Input Manifest

Both Pipeline and the CLI expect a csv manifest with the slides to process.

Schema

Column

Required

Notes

sample_id

yes

Unique identifier for the slide; used as the output file stem

image_path

yes

Absolute path to the slide file

mask_path

no

Path to a pre-computed binary tissue mask. When blank, slide2vec generates the mask on the fly using the configured segmentation method

spacing_at_level_0

no

Override for the slide’s native level-0 spacing (µm/px).

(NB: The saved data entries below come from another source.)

(** C9. [getActiveValidatorNodes] returns the records of the collection
    that are responding, in the order of the collection: the result is a
    subsequence of the collection, a record is in it exactly when it is
    in the collection with [isResponding] set, and every subsequence of
    the collection made of responding records is a subsequence of it. *)
Theorem active_peers_are_the_responding_ones (s : Service) :
  sublist (getActiveValidatorNodes s) (getValidatorNodes s) /\
  (forall node, node ∈ getActiveValidatorNodes s <->
                node ∈ getValidatorNodes s /\ isResponding node = true) /\
  (forall l, sublist l (getValidatorNodes s) ->
             Forall (fun node => isResponding node = true) l ->
             sublist l (getActiveValidatorNodes s)).
Proof.
  unfold getActiveValidatorNodes, getValidatorNodes. repeat split.
  - apply sublist_filter.
  - apply list_elem_of_filter in H. tauto.
  - apply list_elem_of_filter in H. tauto.
  - intros [Hin Hresp]. apply list_elem_of_filter. auto.
  - intros l Hsub Hall.
    replace l with (filter (fun node => isResponding node = true) l).
    + apply sublist_filter_mono. exact Hsub.
    + induction Hall as [|x l Hx _ IH]; [reflexivity|].
      rewrite filter_cons. destruct (decide (isResponding x = true)); [|contradiction].
      f_equal. apply IH.
      eapply sublist_cons_l in Hsub as (k1 & k2 & -> & Hsub).
      etransitivity; [exact Hsub|]. apply sublist_inserts_l. constructor. reflexivity.
Qed.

When blank, slide2vec reads the spacing from the slide file’s metadata

patient_id

no

Required only for patient-level models (see below)

Example

sample_id,image_path,mask_path,spacing_at_level_0
slide-1,/data/slide-1.svs,/data/mask-1.png,0.25
slide-2,/data/slide-2.svs,,

mask_path and spacing_at_level_0 may be left blank for any row.

Patient-level manifest

When using a patient-level model (e.g. moozy), add a patient_id column to group slides that belong to the same patient:

sample_id,image_path,patient_id
slide-1a,/data/slide-1a.svs,patient-1
slide-1b,/data/slide-1b.svs,patient-1
slide-2a,/data/slide-2a.svs,patient-2

Slides sharing the same patient_id are aggregated into a single EmbeddedPatient by the model’s patient encoder. sample_id remains the unique slide identifier.

Per-slide embeddings

When running a patient-level model via Pipeline, the intermediate per-slide embeddings can be saved alongside the patient embeddings by setting save_slide_embeddings: true in config (or ExecutionOptions(save_slide_embeddings=True) in the Python API).
Slide embeddings are written to slide_embeddings/ in the output directory.